### Task directions
Copy every line that holds the string "eauto" from the data below.

### Data section
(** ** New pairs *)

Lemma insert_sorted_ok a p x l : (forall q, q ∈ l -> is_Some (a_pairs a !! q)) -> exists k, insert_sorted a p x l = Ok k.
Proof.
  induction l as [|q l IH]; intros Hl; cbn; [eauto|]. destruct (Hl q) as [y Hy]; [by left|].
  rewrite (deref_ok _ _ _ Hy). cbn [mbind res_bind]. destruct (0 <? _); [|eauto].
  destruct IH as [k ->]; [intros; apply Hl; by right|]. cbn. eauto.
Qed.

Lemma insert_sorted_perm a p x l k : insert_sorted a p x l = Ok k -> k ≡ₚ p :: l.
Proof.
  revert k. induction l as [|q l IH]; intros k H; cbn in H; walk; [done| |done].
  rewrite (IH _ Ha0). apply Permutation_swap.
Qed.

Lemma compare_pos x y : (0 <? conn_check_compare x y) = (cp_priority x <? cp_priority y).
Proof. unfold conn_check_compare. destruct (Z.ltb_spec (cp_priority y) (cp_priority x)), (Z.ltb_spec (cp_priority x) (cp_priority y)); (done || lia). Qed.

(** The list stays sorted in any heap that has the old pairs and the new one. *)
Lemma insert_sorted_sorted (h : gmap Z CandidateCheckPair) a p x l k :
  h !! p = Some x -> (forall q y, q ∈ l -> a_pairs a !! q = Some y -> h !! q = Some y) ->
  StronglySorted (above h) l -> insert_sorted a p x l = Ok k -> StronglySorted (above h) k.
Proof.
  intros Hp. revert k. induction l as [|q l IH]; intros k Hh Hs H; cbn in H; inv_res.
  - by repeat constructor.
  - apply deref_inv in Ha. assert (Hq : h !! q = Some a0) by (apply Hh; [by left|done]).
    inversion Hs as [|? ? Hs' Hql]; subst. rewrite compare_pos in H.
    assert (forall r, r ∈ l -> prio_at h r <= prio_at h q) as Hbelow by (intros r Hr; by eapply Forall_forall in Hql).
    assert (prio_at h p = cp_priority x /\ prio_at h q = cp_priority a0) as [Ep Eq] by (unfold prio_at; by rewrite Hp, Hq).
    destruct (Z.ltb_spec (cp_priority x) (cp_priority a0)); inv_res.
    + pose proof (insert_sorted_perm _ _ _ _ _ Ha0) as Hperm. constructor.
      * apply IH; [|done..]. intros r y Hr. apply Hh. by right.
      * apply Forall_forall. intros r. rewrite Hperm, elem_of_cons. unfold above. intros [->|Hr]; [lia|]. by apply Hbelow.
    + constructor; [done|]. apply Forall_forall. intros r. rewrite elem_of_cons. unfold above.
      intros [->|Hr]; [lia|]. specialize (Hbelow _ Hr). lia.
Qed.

### Completed exercise
  induction l as [|q l IH]; intros Hl; cbn; [eauto|]. destruct (Hl q) as [y Hy]; [by left|].
  rewrite (deref_ok _ _ _ Hy). cbn [mbind res_bind]. destruct (0 <? _); [|eauto].
  destruct IH as [k ->]; [intros; apply Hl; by right|]. cbn. eauto.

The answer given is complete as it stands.